We received 222 responses to our first Locus Online poll and survey, over a period of about 5 weeks. (Fifteen responses came on the last day.) Not bad, considering what we estimate to be a more casual audience on the Internet compared to those readers who pay for the magazine, whose poll still draws 500 or 600 responses each year.
We should reiterate that this online poll is completely independent of the poll and survey run by Locus Magazine, though our results will be compared to those of the magazine's poll when they are published sometime this Summer.
We ran the poll unsure if we'd get any substantial responses at all, half-afraid we'd become targets of Ayn Rand or L. Ron Hubbard fans, as Modern Library's online poll of the 100 best novels of the 20th century was last year. And in fact, we were the target of a group of obvious special-interest voters: 29 ballots received, most of them on March 25th and 26th, voting (as best SF novel) for a book called Plan B, by Sharon Lee and Steve Miller. The book, just published early this year, apparently has an Internet following; its Amazon page has some revealing background information. Since we were interested in capturing a representative sample of our online readers' tastes with this poll and survey, we've declined to let the results be hijacked by the disproportionately small number of Lee/Miller fans, most of whom indicated they rarely visit this website.
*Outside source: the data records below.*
(** A character of [escapeChar c] other than the ampersand is none of the
    four remaining characters. *)
Lemma escapeChar_clean c x :
  In x ["<"; ">"; "034"; "'"]%char -> occurs x (escapeChar c) = false.
Proof.
  intros Hx. unfold escapeChar.
  destruct (Ascii.eqb_spec c "&"); [|destruct (Ascii.eqb_spec c "<");
    [|destruct (Ascii.eqb_spec c ">"); [|destruct (Ascii.eqb_spec c "034");
      [|destruct (Ascii.eqb_spec c "'")]]]];
    simpl in Hx;
    destruct Hx as [<-|[<-|[<-|[<-|[]]]]]; try reflexivity;
    simpl; rewrite orb_false_r; now apply Ascii.eqb_neq.
Qed.

Lemma escapeHtml_clean text x :
  In x ["<"; ">"; "034"; "'"]%char -> occurs x (escapeHtml text) = false.
Proof.
  intros Hx. induction text as [|c text IH]; simpl; [reflexivity|].
  rewrite occurs_app, IH, (escapeChar_clean c x Hx). reflexivity.
Qed.

Lemma escapeHtml_app a b : escapeHtml (a ++ b) = escapeHtml a ++ escapeHtml b.
Proof.
  induction a as [|c a IH]; simpl; [reflexivity|].
  now rewrite IH, append_assoc.
Qed.

Lemma documentHead_title : exists before, documentHead = before ++ "<title>".
Proof.
  exists (String.substring 0
            (String.length documentHead - String.length "<title>")
            documentHead).
  vm_compute. reflexivity.
Qed.

Lemma documentRest_title githubCss renderedContent w :
  exists after,
    documentRest githubCss renderedContent w = "</title>" ++ after.
Proof.
  unfold documentRest, lines. cbn [JsString.join].
  eexists. reflexivity.
Qed.

End Template.

Example escapeHtml_closing_tag :
  HtmlTemplate.escapeHtml "</title><script>&'"
  = "&lt;/title&gt;&lt;script&gt;&amp;&#39;".
Proof. reflexivity. Qed.

(** C9. In the document [generateHtml] builds for a filename, the text
    between [<title>] and [</title>] is [escapeHtml] of the filename: the
    filename with each of the five characters (ampersand, less-than,
    greater-than, double quote, single quote) replaced by its entity and
    every other character kept; no less-than, greater-than or quote
    character occurs in it, so it cannot open or close a tag. *)
Theorem title_is_escaped_filename :
  forall (renderedContent name githubCss : string) (w : option bool),
    let title := HtmlTemplate.escapeHtml name in
    (exists before after,
        HtmlTemplate.generateHtml renderedContent
          {| HtmlTemplate.opt_filename := Some name;
             HtmlTemplate.opt_watch := w |} githubCss
        = before ++ "<title>" ++ title ++ "</title>" ++ after
        /\ before ++ "<title>" = HtmlTemplate.documentHead)
    /\ Escaped name title
    /\ occurs "<" title = false
    /\ occurs ">" title = false
    /\ occurs "034" title = false
    /\ occurs "'" title = false.
Proof.
  intros renderedContent name githubCss w title.
  split; [|split; [apply escapeHtml_Escaped|]].
  - destruct documentHead_title as [before Hbefore].
    destruct (documentRest_title githubCss renderedContent
                (match w with Some b => b | None => false end))
      as [after Hafter].
    exists before, after. split; [|symmetry; exact Hbefore].
    unfold HtmlTemplate.generateHtml. cbn [HtmlTemplate.opt_filename
                                             HtmlTemplate.opt_watch].
    fold title. rewrite Hbefore, Hafter, append_assoc. reflexivity.
  - repeat split; apply escapeHtml_clean; simpl; tauto.
Qed.

(** ** The server: what a step preserves *)

(** Case analysis on a scrutinee that holds no other case analysis. *)
Ltac break_match :=
  match goal with
  | |- context [match ?x with _ => _ end] =>
      lazymatch x with
      | context [match _ with _ => _ end] => fail
      | _ => destruct x eqn:?
      end
  end.

Ltac unfold_step :=
  unfold step, requestHandler, onChange, onRenderSettled, onGenerateSettled,
         onResume, close, emit, with_handlers, with_clients, with_cachedHtml,
         with_css, with_shutdown.

Section StepFacts.
Variable P : Platform.

Lemma run_app s evs evs' :
  run P s (evs ++ evs')%list = run P (run P s evs) evs'.
Proof. unfold run. apply fold_left_app. Qed.

Lemma run_snoc s evs ev : run P s (evs ++ [ev])%list = step P (run P s evs) ev.
Proof. now rewrite run_app. Qed.

(** An invariant of [step] that holds of the result of [createServer]
    holds of every reachable state. *)
Lemma Reachable_ind_step (Inv : Server -> Prop) :
  (forall filePath options fs listen s0,
      snd (createServer P filePath options fs listen) = Ok s0 -> Inv s0) ->
  (forall s ev, Inv s -> Inv (step P s ev)) ->
  forall s, Reachable P s -> Inv s.
Proof.
  intros Hinit Hstep s (filePath & options & fs & listen & s0 & evs & H0 & ->).
  induction evs as [|ev evs IH] using rev_ind.
  - simpl. eapply Hinit; eassumption.
  - rewrite run_snoc. apply Hstep, IH.
Qed.

Lemma Reachable_step s ev : Reachable P s -> Reachable P (step P s ev).
Proof.
  intros (filePath & options & fs & listen & s0 & evs & H0 & ->).
  exists filePath, options, fs, listen, s0, (evs ++ [ev])%list.
  split; [assumption | now rewrite run_snoc].
Qed.

Lemma step_config s ev : config (step P s ev) = config s.
Proof.
  destruct ev; unfold_step; repeat break_match; reflexivity.
Qed.

Lemma step_cachedHtml_set s ev :
  cachedHtml s <> None -> cachedHtml (step P s ev) <> None.
Proof.
  intros H. destruct ev; unfold_step; repeat break_match;
    simpl; solve [assumption | discriminate].
Qed.

Lemma createServer_Ok filePath options fs listen s0 :
  snd (createServer P filePath options fs listen) = Ok s0 ->
  exists renderedContent githubCss,
    RenderMarkdown.renderMarkdown P fs
      (absoluteFilePath (makeConfig P filePath options)) = Ok renderedContent
    /\ listen = Listening
    /\ config s0 = makeConfig P filePath options
    /\ cachedHtml s0 =
       Some (HtmlTemplate.generateHtml renderedContent
               (generateOptions (makeConfig P filePath options)) githubCss)
    /\ sseClients s0 = []
    /\ handlers s0 = []
    /\ listening s0 = true
    /\ trace s0 = fst (createServer P filePath options fs listen).
Proof.
  unfold createServer.
  destruct (RenderMarkdown.renderMarkdown P fs _) as [content|e] eqn:Hr;
    [|discriminate].
  destruct (HtmlTemplate.loadGithubMarkdownCss P fs None) as [css var].
  destruct listen; simpl; [|discriminate].
  intros [= <-]. exists content, css. simpl. repeat split; reflexivity.
Qed.

(** A reachable server always holds a snapshot. *)
Lemma Reachable_cachedHtml s : Reachable P s -> cachedHtml s <> None.
Proof.
  apply (Reachable_ind_step (fun s => cachedHtml s <> None)).
  - intros filePath options fs listen s0 H0.
    destruct (createServer_Ok _ _ _ _ _ H0)
      as (content & css & _ & _ & _ & Hc & _).
    rewrite Hc. discriminate.
  - intros s' ev. apply step_cachedHtml_set.
Qed.

Lemma step_generated s ev :
  Generated s -> Generated (step P s ev).
Proof.
  unfold Generated. intros (content & css & Hc).
  destruct ev; unfold_step; repeat break_match; simpl;
    solve [ exists content, css; exact Hc
          | eexists; eexists; reflexivity ].
Qed.

(** The snapshot of a reachable server is a complete document: the
    template filled with the output of a render that succeeded. *)
Lemma Reachable_generated s : Reachable P s -> Generated s.
Proof.
  apply (Reachable_ind_step Generated).
  - intros filePath options fs listen s0 H0.
    destruct (createServer_Ok _ _ _ _ _ H0)
      as (content & css & _ & _ & Hcfg & Hc & _).
    exists content, css. now rewrite Hcfg.
  - apply step_generated.
Qed.

End StepFacts.

(** ** Requests *)

Section Requests.
Variable P : Platform.

Lemma requestHandler_root s fs res :
  requestHandler P s fs res "/"
  = (s, {| status := 200; body := endWith (cachedHtml s) |}).
Proof. reflexivity. Qed.

(** The 403 branch is taken exactly when the resolved path does not start
    with the characters of [baseDir]. *)
Lemma serveAsset_forbidden c fs url relativePath :
  decodeURIComponent P (JsString.slice 8 url) = Some relativePath ->
  JsString.startsWith (Path.resolve (cwd P) [baseDir c; relativePath])
                      (baseDir c) = false ->
  serveAsset P c fs url = forbidden.
Proof.
  intros Hd Hp. unfold serveAsset. simpl String.length.
  now rewrite Hd, Hp.
Qed.

Lemma serveAsset_streams c fs url path :
  serveAsset P c fs url = {| status := 200; body := FileStream path |} ->
  JsString.startsWith path (baseDir c) = true
  /\ access_R_OK fs path = Ok tt.
Proof.
  unfold serveAsset, notFound, forbidden.
  destruct (decodeURIComponent P _) as [rel|]; [|discriminate].
  destruct (JsString.startsWith _ (baseDir c)) eqn:Hp; simpl; [|discriminate].
  destruct (access_R_OK fs _) as [[]|] eqn:Ha; [|discriminate].
  intros [= <-]. now split.
Qed.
Similarly, we discounted duplicate ballots, where the voter apparently hit the 'Submit' button twice in short succession. (A couple of times this was legitimate, as when the second submission had more categories filled in than the first.)
Not having a list of 1998 published books to post, we deliberately left the poll categories less restrictive than in the magazine poll; we asked for the ''best new SF novel you've read in the past year'' -- not the best SF novel from 1998. And so we received significant votes for several books from 1997 and even 1996. (If we'd been more specific we could have dismissed the Plan B votes out of hand, as votes for 1999 work.)
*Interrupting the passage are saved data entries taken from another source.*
Example TestEnterpriseTier :
  LTier (newLicense "ENT_12345678901234567890" 0) = EnterpriseTier.
Proof. reflexivity. Qed.

Example TestGetTierName :
  fst (GetTierName (mkLicense FreeTier "" 0 0 0)) = "Free"
  /\ fst (GetTierName (mkLicense ProTier "" 0 0 0)) = "Pro"
  /\ fst (GetTierName (mkLicense EnterpriseTier "" 0 0 0)) = "Enterprise".
Proof. repeat split; reflexivity. Qed.

Example GetStatus_enterprise :
  fst (GetStatus (mkLicense EnterpriseTier "ENT_1234567890123456" 7 (-1) 0))
  = "License: Enterprise | Runs today: 7 | Unlimited".
Proof. reflexivity. Qed.

(** * Further properties of the package *)

(** ** Initialisation happens once *)

Lemma Initialize_done env now p :
  once p = true -> Initialize env now p = (currentLicense p, p).
Proof. intros H. unfold Initialize. rewrite H. reflexivity. Qed.

Lemma Initialize_fresh env now p :
  once p = false ->
  Initialize env now p
  = (Some (newLicense env now),
     mkProcess (Some (newLicense env now)) true
       (stdout p ++ snd (initLicense env now))).
Proof.
  intros H. unfold Initialize, newLicense. rewrite H.
  destruct (initLicense env now); reflexivity.
Qed.
(** * Controlled gates of Cirq: construction, application, decomposition

    A shallow embedding of [cirq-core/cirq/ops/controlled_gate.py] and of the
    part of the control-value model it relies on, followed by the properties
    of the constructor, of [on], of [__pow__], of [_resolve_parameters_], of
    [_json_dict_] and of [_decompose_with_context_]. *)

From Stdlib Require Import ZArith Lia.
From stdpp Require Import base decidable option list strings pretty gmap sets.

Local Open Scope Z_scope.

(** ** Exceptions and the error monad

    Every exception the module raises itself is a [ValueError]; the
    constructor says which [raise] statement produced it.  [NotInList] is the
    [ValueError] of [list.remove], [IndexError] and [NegativeDimension] are
    those of indexing and of [np.zeros], and [ExternalError] stands for an
    exception raised by a collaborator that is not part of the module
    ([validate_args], the [on] of another gate). *)

Inductive Exception : Type :=
| CannotControlMeasurement
| CannotControlNonUnitaryChannel
| NumQubitsMismatch
| ControlQidShapeMismatch
| ControlValueOutOfRange
| EmptyQubits
| NotInList
| IndexError
| NegativeDimension
| ExternalError (code : nat).

#[global] Instance Exception_eq_dec : EqDecision Exception.
Proof. solve_decision. Defined.

Inductive Result (A : Type) : Type :=
| Ok (a : A)
| Raise (e : Exception).
Arguments Ok {A} a.
Arguments Raise {A} e.

#[global] Instance Result_ret : MRet Result := λ A a, Ok a.
#[global] Instance Result_bind : MBind Result := λ A B k r,
  match r with
  | Ok a => k a
  | Raise e => Raise e
  end.

Definition raises {A} (r : Result A) : Prop := ∃ e, r = Raise e.
Definition succeeds {A} (r : Result A) : Prop := ∃ a, r = Ok a.

(** A protocol call that answers [NotImplemented] is not an error. *)
Inductive Supported (A : Type) : Type :=
| NotImplemented
| Value (a : A).
Arguments NotImplemented {A}.
Arguments Value {A} a.

(** ** Control values *)

Module cv.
We cut off listings results at 4 votes -- just 2% of the total ballots received. Voting was widely scattered; 75 different SF novels, 71 different fantasy novels, 41 different horror novels. Here's a little table:
Our second poll and survey follows up on some of the missing elements from the first, especially categories for other books and for short fiction. For those categories we're asking for just one vote in each, consistent with the first poll. Beyond that, we're conducting for the first time a poll of all-time favorite short fiction (before 1990), divided by the traditional categories of novella, novelette, and short story. We've prepared some lists of prominent stories as suggestions, and you can vote for up to five items in each category.
Go to Poll and Survey #2.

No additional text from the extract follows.